Palladium and Platinum Complexes of the Antimetabolite Fludarabine with Vastly Enhanced Selectivity for Tumour over Non-Malignant Cells
Round 1
Reviewer 1 Report
The paper of Sebastian W. Schleser and co-authors is an interesting fundamental work on synthesis 4 new Platinum and Palladium complexes with biological active anti-cancer agent fludarabine. All complexes were studied using NMR on different nuclei. The article is written very well, neatly, I have no major remarks. However, there are a few questions and suggestions that I need to ask.
It is not entirely clear from the introduction and the text of the article why the authors synthesize a bromine derivative of platinum, while it has long been proven that in cisplatin it is the platinum-chlorine bond and its dynamic stability that plays a key role in anticancer activity. Was it possible to chlorinate the ligand at the first stage and obtain a chlorine derivative of platinum and palladium? Perhaps the authors would have obtained a synergistic effect from the presence of fludarabine and the dissociation of the platinum-chlorine bond.

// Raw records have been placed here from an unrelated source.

Lemma lazy_run sm w t :
  sm_expire_on_commit sm = false ->
  greenlet w = false ->
  tables (db w) !! "lazy_traveler" = Some t ->
  rows t !! seq t = None -> 1 <= seq t <= 2147483647 ->
  let now := clock (db w) (tick (db w)) in
  exists w',
    lazy_loading sm w = (Ok VNone, w')
    /\ db w' = db_after_insert LazyTraveler t (traveler_row (seq t) now) (db w)
    /\ greenlet w' = false
    /\ stdout w' = (stdout w
         ++ [divider "Engine activity after committing ORM-instance" +:+ newline;
             ("Cannot access lazy attribute: " +:+ repr_exn missing_greenlet) +:+ newline])%list
    /\ trace w' = (trace w
         ++ [EvConstruct (next_addr w) LazyTraveler; EvSessionOpen (next_session w);
             EvBegin (next_session w); EvAdd (next_session w) (next_addr w);
             EvInsert (next_session w) LazyTraveler (seq t);
             EvCommit (next_session w); EvRead (next_addr w) "created_at";
             EvLoad (next_addr w) "created_at";
             EvSessionClose (next_session w)])%list.
Proof.
  intros Hsm Hg Ht Hrow Hseq now.
  unfold lazy_loading, access_attribute_with_server_default.
  erewrite bind_ok; last by (apply construct_ok, simple_kwargs_ok; auto).
  unfold constructed. run_to_end.
  cbn. repeat split; by rewrite <- !app_assoc.
Qed.
(** X7. The triangulation reads the trace buffer only inside the window of
    a peak and only on the neighbour channels of the peak's channel: two
    buffers that agree there give the same records and the same
    exceptions. *)
Theorem triangulation_reads_window {F : Type} {SF : Scalar F}
  (solve_monopolar_triangulation :
     list F -> list (list F) -> F -> string -> result (XYZA.t F))
  (self : LocalizeMonopolarTriangulation.t F)
  (traces traces' : list (list F)) (peaks : list Peak) :
  (forall p mask_row,
     p ∈ peaks ->
     np_index (neighbours_mask (LocalizeMonopolarTriangulation.base self))
              (channel_ind p) = Ok mask_row ->
     agree_on (np_nonzero mask_row)
              (LocalizeMonopolarTriangulation.window self traces p)
              (LocalizeMonopolarTriangulation.window self traces' p)) ->
  LocalizeMonopolarTriangulation.compute_buffer
    solve_monopolar_triangulation self traces peaks =
  LocalizeMonopolarTriangulation.compute_buffer
    solve_monopolar_triangulation self traces' peaks.
Proof.
  intros Hagree. rewrite !monopolar_compute_buffer_mapM.
  apply mapM_ext. intros p Hp.
  unfold LocalizeMonopolarTriangulation.localize,
    LocalizeMonopolarTriangulation.amplitudes.
  destruct (np_index _ (channel_ind p)) as [row|e] eqn:Hrow; simpl;
    [|reflexivity].
  by rewrite (select_channels_agree _ _ _ (Hagree p row Hp Hrow)).
Qed.

(** ** The window of a peak away from the ends of the buffer *)

Lemma py_slice_margins {A : Type} (pre l post : list A) (a b : Z) :
  0 <= a -> 0 <= b <= Z.of_nat (length l) ->
  py_slice (pre ++ l ++ post) (a + Z.of_nat (length pre))
           (b + Z.of_nat (length pre)) =
  py_slice l a b.
Proof.
  intros Ha Hb. unfold py_slice. cbv zeta.
  rewrite !slice_bound_nonneg by lia. rewrite !length_app.
  destruct (Z.le_gt_cases a b) as [Hab|Hab].
  - rewrite !Z.min_l by lia.
    replace (Z.to_nat (a + Z.of_nat (length pre)))
      with (length pre + Z.to_nat a)%nat by lia.
    replace (b + Z.of_nat (length pre) - (a + Z.of_nat (length pre)))
      with (b - a) by lia.
    rewrite <- drop_drop, drop_app_length.
    rewrite drop_app_le by lia.
    apply take_app_le. rewrite length_drop. lia.
  - replace (Z.to_nat (Z.min (b + Z.of_nat (length pre))
                             (Z.of_nat (length pre + (length l + length post)))
                       - Z.min (a + Z.of_nat (length pre))
                               (Z.of_nat (length pre
                                          + (length l + length post)))))
      with 0%nat by lia.
    replace (Z.to_nat (Z.min b (Z.of_nat (length l))
                       - Z.min a (Z.of_nat (length l))))
      with 0%nat by lia.
    reflexivity.
Qed.
(* ===== verification/QueueExec.v ===== *)
(** * pkg/test/ginkgo/queue.go: Take and Execute as a transition system

    A worker is the goroutine [for q.Take(ctx, ...) {}]; its program counter
    says where in [Take] it is.  The steps interleave freely, the scheduler is
    the list of actions. *)

From S2P Require Import Prelude.
From S2P Require Import GoStrings.
From S2P Require Import Queue.

Section Exec.
Context {T : Type} (name testExclusion : T → string).

Notation pop := (pop testExclusion).
Notation q_done := (q_done testExclusion).

(* src: pkg/test/ginkgo/queue.go 86-100 parallelByFileTestQueue.Take *)
Inductive wpc :=
| PLoop             (* about to call q.pop *)
| PWait             (* pop said false: about to call q.cond.Wait *)
| PSleep            (* on the wait list of q.cond *)
| PTaken (t : T)    (* about to call fn(ctx, test) *)
| PRun (t : T)      (* inside the fn of Execute *)
| PDone (t : T)     (* about to run the deferred q.done(test) *)
| PExit.            (* Take returned false, wg.Done was called *)

(** The goroutine that calls Execute. *)
Inductive mpc :=
| MWait                               (* wg.Wait() *)
| MSerial (rest : list T)             (* at the head of the serial loop *)
| MRun (t : T) (rest : list T)        (* inside fn(parentCtx, test) *)
| MReturn.

Record exec := mkExec {
  ex_queue : queue (T := T);
  pcs : list wpc;           (* the workers, by i *)
  serial : list T;
  calls : list T;           (* the tests fn was called with, in order *)
  ctx_done : bool;          (* parentCtx.Done() is closed *)
  closer : bool;            (* the goroutine that waits to Close is alive *)
  main : mpc
}.

(** [q.cond.Broadcast()] *)
Definition wake (p : wpc) : wpc := match p with PSleep => PLoop | _ => p end.
Definition broadcast (b : bool) (l : list wpc) : list wpc := if b then map wake l else l.

(** The function Execute gives to Take: a serial test is set aside. *)
Definition isSerial (t : T) : bool := Contains (name t) "[Serial]".
Lemma render_attrs_shape a :
  let r := cat (map render_attr a) in r = ""%string ∨ ∃ r', r = String space_char r'.
Proof.
  destruct a as [|[k v] a]; [by left|right]. cbn zeta. cbn [map cat foldr].
  change (foldr String.append "" (map render_attr a)) with (cat (map render_attr a)).
  rewrite render_attr_cons. by eexists.
Qed.

Lemma render_attrs_length a : length a ≤ String.length (cat (map render_attr a)).
Proof.
  induction a as [|[k v] a IH]; [done|]. change (cat (map render_attr ((k, v) :: a))) with
    (render_attr (k, v) +:+ cat (map render_attr a)). rewrite render_attr_cons. cbn [length String.length].
  rewrite str_length_app. cbn [String.length]. rewrite str_length_app. cbn [String.length]. lia.
Qed.

Lemma render_attrs_no_gt a :
  forallb (λ kv, name_ok kv.1) a = true → has_char gt_char (cat (map render_attr a)) = false.
Proof.
  induction a as [|[k v] a IH]; [done|]. cbn [forallb]. intros [Hk Ha]%andb_true_iff. cbn [fst] in Hk.
  change (cat (map render_attr ((k, v) :: a))) with (render_attr (k, v) +:+ cat (map render_attr a)).
  rewrite render_attr_cons. cbn [has_char]. rewrite has_char_app. cbn [has_char]. rewrite has_char_app.
  cbn [has_char]. rewrite IH by done. rewrite (escape_lacks gt_char v) by (unfold markup; auto).
  rewrite (name_ok_lacks k gt_char Hk) by set_solver. reflexivity.
Qed.
(* ===== verification/Status.v ===== *)
(** * pkg/test/ginkgo/status.go and cmd_runtest.go: one test, parent and child

    The parent runs each test in a child process ([run-test NAME]) and
    classifies its exit status; the child runs the spec and turns the ginkgo
    summary into an exit status.  The child process is a value: its output and
    the error of [CombinedOutput]. *)

From S2P Require Import Prelude.
From S2P Require Import GoStrings.
From S2P Require Import GoLib.
From S2P Require Import MonitorTypes.
From S2P Require Import TestCase.
From S2P Require Import Junit.

(** ** The parent *)

(** What the test writes to [s.out] is appended to [st_out]. *)
(* src: pkg/test/ginkgo/status.go 19-31 testStatus *)
Record testStatus := mkStatus {
  st_out : string;
  timeout : duration;
  monitor : option (time → time → list EventInterval);
  env : list string;
  includeSuccessfulOutput : bool;
  failures : Z;
  index : Z;
  total : Z
}.

(* src: pkg/test/ginkgo/status.go 33-43 newTestStatus *)
Definition newTestStatus (o : string) (include : bool) (tot : Z) (tmo : duration)
    (m : option (time → time → list EventInterval)) (testEnv : list string) : testStatus :=
  mkStatus o tmo m testEnv include 0 0 tot.

Definition with_out (o : string) (s : testStatus) : testStatus :=
  mkStatus o (timeout s) (monitor s) (env s) (includeSuccessfulOutput s)
    (failures s) (index s) (total s).
Definition write (x : string) (s : testStatus) : testStatus := with_out (st_out s +:+ x) s.
Definition writeln (x : string) (s : testStatus) : testStatus := write (x +:+ nl) s.

(* src: pkg/test/ginkgo/status.go 45-49 testStatus.Failure *)
Definition Failure_ (s : testStatus) : testStatus :=
  mkStatus (st_out s) (timeout s) (monitor s) (env s) (includeSuccessfulOutput s)
    (failures s + 1) (index s) (total s).

(* src: pkg/test/ginkgo/status.go 51-58 testStatus.Fprintf *)
Definition Fprintf_status (format : string) (s : testStatus) : testStatus :=
  let i := if (index s <? total s)%Z then (index s + 1)%Z else index s in
  let s := mkStatus (st_out s) (timeout s) (monitor s) (env s) (includeSuccessfulOutput s)
             (failures s) i (total s) in
  write (Sprintf_ints format [failures s; index s; total s]) s.

(** [os_args0] is [os.Args[0]].  An entry of the environment without an equal
    sign has no second part. *)
(* src: pkg/test/ginkgo/status.go 61-69 testStatus.OutputCommand *)
Definition OutputCommand (os_args0 : string) (t : testCase) (s : testStatus)
  : outcome testStatus :=
  let fix vars l : option string :=
    match l with
    | [] => Some ""
    | e :: l' =>
        match SplitN2 (Ascii.ascii_of_nat 61) e with
        | [k; v] => (String.append (k +:+ "=" +:+ Quote v +:+ " ")) <$> vars l'
        | _ => None
        end
    end in
  match vars (env s) with
  | Some buf => Ret (writeln (buf +:+ os_args0 +:+ " run-test " +:+ Quote (name t)) s)
  | None => Panic "index out of range"
  end.

Inductive Signal := SIGINT | SIGABRT.

(** The signals sent to the child started at time 0, when the context is done
    at [cancel] (if ever, and not at the very instant of the timeout). *)
(* src: pkg/test/ginkgo/test.go 148-174 runWithTimeout *)
Definition runWithTimeout (cancel : option time) (tmo : duration) : list (time * Signal) :=
  if (0 <? tmo)%Z then
    match cancel with
    | Some c => if (c <? tmo)%Z then [(c, SIGINT)]
                else [(tmo, SIGINT); ((tmo + Minute)%Z, SIGABRT)]
    | None => [(tmo, SIGINT); ((tmo + Minute)%Z, SIGABRT)]
    end
  else [].

Inductive cmd_error := CmdOk | CmdExit (status : Z) | CmdOther (msg : string).

Definition set_result (st en : time) (d : duration) (o : string) (t : testCase) : testCase :=
  mkTest (name t) (spec t) (location t) (testExclusion t) st en d o
    (success t) (failed t) (skipped t) (previous t).
Definition set_success (t : testCase) : testCase :=
  mkTest (name t) (spec t) (location t) (testExclusion t) (tc_start t) (tc_end t)
    (tc_duration t) (out t) true (failed t) (skipped t) (previous t).
Definition set_failed (t : testCase) : testCase :=
  mkTest (name t) (spec t) (location t) (testExclusion t) (tc_start t) (tc_end t)
    (tc_duration t) (out t) (success t) true (skipped t) (previous t).
Definition set_skipped (t : testCase) : testCase :=
  mkTest (name t) (spec t) (location t) (testExclusion t) (tc_start t) (tc_end t)
    (tc_duration t) (out t) (success t) (failed t) true (previous t).

(** The switch on the exit status. *)
(* src: pkg/test/ginkgo/status.go 123-143 testStatus.Run (exit status) *)
Definition classify (err : cmd_error) (t : testCase) : testCase :=
  match err with
  | CmdOk => set_success t
  | CmdExit z =>
      if (z =? 1)%Z then set_failed t
      else if (z =? 2)%Z then set_failed t
      else if (z =? 3)%Z then set_skipped t
      else set_failed t
  | CmdOther _ => set_failed t
  end.

Definition verdict_line (v : string) (t : testCase) : string :=
  v +:+ ": (" +:+ Duration_String (tc_duration t) +:+ ") " +:+ FormatISO (tc_end t) +:+ " " +:+
  Quote (name t) +:+ nl +:+ nl.

(** The deferred function: what is printed once the flags are set. *)
(* src: pkg/test/ginkgo/status.go 72-108 testStatus.Run (deferred) *)
Definition report_end (t : testCase) (s : testStatus) : testStatus :=
  if success t then
    let s := if includeSuccessfulOutput s then writeln "" (write (out t) s) else s in
    write (verdict_line "passed" t) s
  else if skipped t then
    let s :=
      if includeSuccessfulOutput s then writeln "" (write (out t) s)
      else let message := lastLinesUntil (out t) 100 ["skip ["] in
           if Nat.ltb 0 (String.length message) then writeln "" (writeln message s) else s in
    write (verdict_line "skipped" t) s
  else if failed t then
    let s := writeln "" (write (out t) s) in
    let s :=
      match monitor s with
      | Some events_of =>
          if (2 <? total s)%Z then
            match events_of (tc_start t) (tc_end t) with
            | [] => s
            | evs => writeln "" (fold_left (λ s e, writeln (EventInterval_String e) s) evs s)
            end
          else s
      | None => s
      end in
    Failure_ (write (verdict_line "failed" t) s)
  else s.

Definition rounded (d : duration) : duration :=
  let d := Round d (Second / 10)%Z in
  if (Minute <? d)%Z then Round d Second else d.

(** [st], [en]: the instants before and after the child [res] ran. *)
(* src: pkg/test/ginkgo/status.go 71-144 testStatus.Run *)
Definition Run_test (st en : time) (res : string * cmd_error) (t : testCase) (s : testStatus)
  : testCase * testStatus :=
  let s := Fprintf_status ("started: (%d/%d/%d) " +:+ Quote (name t) +:+ nl +:+ nl) s in
  let t := set_result st en (rounded (Sub en st)) (fst res) t in
  let t := classify (snd res) t in
  (t, report_end t s).

(* src: pkg/test/ginkgo/status.go 146-161 summarizeTests *)
Fixpoint summarizeTests (tests : list testCase) : Z * Z * Z * list testCase :=
  match tests with
  | [] => (0, 0, 0, [])%Z
  | t :: ts =>
      let '(pass, fl, skip, failing) := summarizeTests ts in
      if success t then (pass + 1, fl, skip, failing)%Z
      else if failed t then (pass, fl + 1, skip, t :: failing)%Z
      else if skipped t then (pass, fl, skip + 1, failing)%Z
      else (pass, fl, skip, failing)
  end.

Definition name_less (a b : testCase) : bool := str_lt (name a) (name b).

(** Over any implementation of [sort.Slice]. *)
(* src: pkg/test/ginkgo/status.go 163-168 sortedTests *)
Definition sortedTests (srt : list testCase → list testCase) (tests : list testCase)
  : list testCase := srt tests.

(** ** The child *)

(* src: pkg/test/ginkgo/ginkgo.go 89-91 specName *)
Definition specName (sp : SpecSummary) : option string :=
  match ComponentTexts sp with
  | [] => None
  | _ :: texts => Some (Join texts " ")
  end.

(* src: pkg/test/ginkgo/ginkgo.go 39-44 MinimalReporter *)
Record MinimalReporter := mkReporter {
  r_name : string;
  r_location : CodeLocation;
  r_spec : option SpecSummary;
  r_setup : option SetupSummary
}.

(* src: pkg/test/ginkgo/ginkgo.go 46-51 NewMinimalReporter *)
Definition NewMinimalReporter (n : string) (loc : CodeLocation) : MinimalReporter :=
  mkReporter n loc None None.

(* src: pkg/test/ginkgo/ginkgo.go 63-65 MinimalReporter.BeforeSuiteDidRun *)
Definition BeforeSuiteDidRun (setup : SetupSummary) (r : MinimalReporter) : MinimalReporter :=
  mkReporter (r_name r) (r_location r) (r_spec r) (Some setup).

(* src: pkg/test/ginkgo/ginkgo.go 70-81 MinimalReporter.SpecDidComplete *)
Definition SpecDidComplete (sp : SpecSummary) (r : MinimalReporter) : outcome MinimalReporter :=
  match last (ComponentCodeLocations sp) with
  | None => Panic "index out of range"
  | Some loc =>
      if bool_decide (loc ≠ r_location r) then Ret r
      else match specName sp with
           | None => Panic "slice bounds out of range"
           | Some n =>
               if negb (String.eqb n (r_name r)) then Ret r
               else match r_spec r with
                    | Some old =>
                        Panic ("spec was set twice: " +:+ Quote (default "" (specName old)) +:+
                               " and " +:+ Quote n)
                    | None => Ret (mkReporter (r_name r) (r_location r) (Some sp) (r_setup r))
                    end
           end
  end.

(* src: pkg/test/ginkgo/ginkgo.go 56-58 MinimalReporter.Summary *)
Definition Summary (r : MinimalReporter) : option SpecSummary * option SetupSummary :=
  (r_spec r, r_setup r).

It is very unfortunate that the authors failed to grow single crystals for any substance. It is possible that isomers with different biological activity may exist in the crystalline form. In solution, the existence of isomers may not be noticed since the dynamics in solution can lead to the prevalence of one form. That in vivo research can give rise to problems.
According to experimental data, the reaction takes place in dry tetrahydrofuran, in argon, and even in a sealed ampoule. Where does the impurity of triphenylphosphine oxide come from?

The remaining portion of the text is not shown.